__WHAT TO WORK ON__. Search each line below for "points", then return the lines where it appears.

[Stored data entries]
Lemma set_head_Done t i w k :
  nth64 (t_wheel t) i = Some w →
  set_head t i k =
  Done (with_wheel t (set64 (t_wheel t) i (mkWheel (w_next_tick w) k))).
Proof.
  intros E. unfold set_head. rewrite (wheel_at_Done _ _ _ E). cbn.
  by apply (wheel_set_Done _ _ w).
Qed.

Lemma set_next_tick_Done t i w x :
  nth64 (t_wheel t) i = Some w →
  set_next_tick t i x =
  Done (with_wheel t (set64 (t_wheel t) i (mkWheel x (w_head w)))).
Proof.
  intros E. unfold set_next_tick. rewrite (wheel_at_Done _ _ _ E). cbn.
  by apply (wheel_set_Done _ _ w).
Qed.

Lemma entry_at_Done t k e : ents t !! token_val k = Some e → entry_at t k = Done e.
Proof. intros E. unfold entry_at, token_into_usize. rewrite slab_map_get.
  unfold ents in E. by rewrite E. Qed.

Lemma entry_set_Done t k e e' :
  ents t !! token_val k = Some e →
  ∃ es, entry_set t k e' = Done (with_entries t es) ∧
        slab_map es = <[token_val k := e']> (ents t).
Proof.
  intros E. unfold entry_set.
  pose proof (slab_map_set (t_entries t) (token_val k) e') as Hs.
  unfold token_into_usize. destruct (slab_set _ _ _) as [es|]; cbn.
  - exists es. by destruct Hs.
  - unfold ents in E. congruence.
Qed.

Lemma set_prev_Done t k e v :
  ents t !! token_val k = Some e →
  ∃ es, set_prev t k v = Done (with_entries t es) ∧
        slab_map es = <[token_val k := put_prev e v]> (ents t).
Proof.
  intros E. unfold set_prev. rewrite (entry_at_Done _ _ _ E).
  by apply (entry_set_Done t k e).
Qed.

Lemma set_next_Done t k e v :
  ents t !! token_val k = Some e →
  ∃ es, set_next t k v = Done (with_entries t es) ∧
        slab_map es = <[token_val k := put_next e v]> (ents t).
Proof.
  intros E. unfold set_next. rewrite (entry_at_Done _ _ _ E).
  by apply (entry_set_Done t k e).
Qed.

Lemma remove_entry_Done t k e :
  ents t !! token_val k = Some e →
  ∃ es, remove_entry t k = Done (e_state e, with_entries t es) ∧
        slab_map es = delete (token_val k) (ents t).
Proof.
  intros E. unfold remove_entry, token_into_usize.
  pose proof (slab_map_remove (t_entries t) (token_val k)) as Hs.
  unfold ents in *. destruct (slab_remove _ _) as [[e' es]|]; cbn.
  - exists es. destruct Hs as [E' ?]. by simplify_eq.
  - congruence.
Qed.

(** ** Unlinking and removing an entry *)

(** The parts of the timer no list operation touches. *)
Record same_clock t t' : Prop := {
  sc_tick_ms : t_tick_ms t' = t_tick_ms t;
  sc_start : t_start t' = t_start t;
  sc_tick : t_tick t' = t_tick t;
  sc_mask : t_mask t' = t_mask t;
  sc_inner : t_inner t' = t_inner t;
}.

Lemma same_clock_refl t : same_clock t t.
Proof. by split. Qed.

Lemma slot_for_clock t t' x : t_mask t' = t_mask t → slot_for t' x = slot_for t x.
Proof. intros E. unfold slot_for. by rewrite E. Qed.

Lemma links_of_insert m k k' e :
  links_of (<[token_val k := e]> m) k' =
  if decide (k' = k) then Some (link_pair e) else links_of m k'.
Proof.
  unfold links_of. destruct (decide (k' = k)) as [->|Hne].
  - by rewrite lookup_insert_eq.
  - rewrite lookup_insert_ne; [done|]. by intros ?%token_val_inj.
Qed.

Lemma links_of_delete m k k' :
  k' ≠ k → links_of (delete (token_val k) m) k' = links_of m k'.
Proof.
  intros Hne. unfold links_of. rewrite lookup_delete_ne; [done|].
  by intros ?%token_val_inj.
Qed.

(** The links after [unlink] joined the neighbours [pv] and [nx]. *)
Definition joined (L : Token → option (Token * Token)) (pv nx x : Token) :=
  if decide (x = pv ∧ pv ≠ EMPTY) then (λ '(a, _), (a, nx)) <$> L x
  else if decide (x = nx ∧ nx ≠ EMPTY) then (λ '(_, b), (pv, b)) <$> L x
  else L x.

Definition joined_head (pv nx : Token) (w : WheelEntry) : WheelEntry :=
  if decide (pv = EMPTY) then mkWheel (w_next_tick w) nx else w.

(** First half of [unlink]: the left neighbour, or the head of the slot,
    now points to [nx]. *)
Lemma unlink_left t pv nx slot w :
  nth64 (t_wheel t) slot = Some w →
  (pv ≠ EMPTY → is_Some (ents t !! token_val pv)) →
  ∃ t1,
    (if bool_decide (pv = EMPTY) then set_head t slot nx else set_next t pv nx) = Done t1 ∧
    same_clock t t1 ∧ t_next t1 = t_next t ∧ content t1 = content t ∧
    t_wheel t1 = set64 (t_wheel t) slot (joined_head pv nx w) ∧
    ∀ x, links_of (ents t1) x =
         if decide (x = pv ∧ pv ≠ EMPTY) then (λ '(a, _), (a, nx)) <$> links_of (ents t) x
         else links_of (ents t) x.
Proof.
  intros Ew Hpv. unfold joined_head.
  case_bool_decide as E.
  - rewrite (set_head_Done _ _ _ _ Ew). eexists; split; [done|].
    split; [by split|]. split; [done|]. split; [done|].
    rewrite decide_True by done. split; [done|].
    intros x. rewrite decide_False by naive_solver. done.
  - destruct (Hpv E) as [e Ee]. destruct (set_next_Done t pv e nx Ee) as (es & -> & Em).
    eexists; split; [done|]. split; [by split|]. split; [done|].
    assert (ents (with_entries t es) = <[token_val pv := put_next e nx]> (ents t)) as Ens by exact Em.
    split; [|split].
    + by apply (content_put _ _ _ _ _ Ee Ens).
    + rewrite decide_False by done. symmetry. by apply list_insert_id.
    + intros x. rewrite Ens, links_of_insert. destruct (decide (x = pv)) as [->|Hne].
      * rewrite decide_True by done. by rewrite (links_of_Some _ _ _ Ee).
      * by rewrite decide_False by naive_solver.
Qed.

(** Second half: the right neighbour now points back to [pv]. *)
Lemma unlink_right t pv nx :
  (nx ≠ EMPTY → is_Some (ents t !! token_val nx)) →
  ∃ t1,
    (if bool_decide (nx ≠ EMPTY) then set_prev t nx pv else Done t) = Done t1 ∧
    same_clock t t1 ∧ t_next t1 = t_next t ∧ content t1 = content t ∧
    t_wheel t1 = t_wheel t ∧
    ∀ x, links_of (ents t1) x =
         if decide (x = nx ∧ nx ≠ EMPTY) then (λ '(_, b), (pv, b)) <$> links_of (ents t) x
         else links_of (ents t) x.
Proof.
  intros Hnx. case_bool_decide as E.
  - destruct (Hnx E) as [e Ee]. destruct (set_prev_Done t nx e pv Ee) as (es & -> & Em).
    eexists; split; [done|]. split; [by split|]. split; [done|].
    assert (ents (with_entries t es) = <[token_val nx := put_prev e pv]> (ents t)) as Ens by exact Em.
    split; [|split; [done|]].
    + by apply (content_put _ _ _ _ _ Ee Ens).
    + intros x. rewrite Ens, links_of_insert. destruct (decide (x = nx)) as [->|Hne].
      * rewrite decide_True by done. by rewrite (links_of_Some _ _ _ Ee).
      * by rewrite decide_False by naive_solver.
  - eexists; split; [done|]. split; [by split|]. repeat split.
    intros x. by rewrite decide_False by naive_solver.
Qed.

__EXERCISE OUTPUT__.
    now points to [nx]. *)
(** Second half: the right neighbour now points back to [pv]. *)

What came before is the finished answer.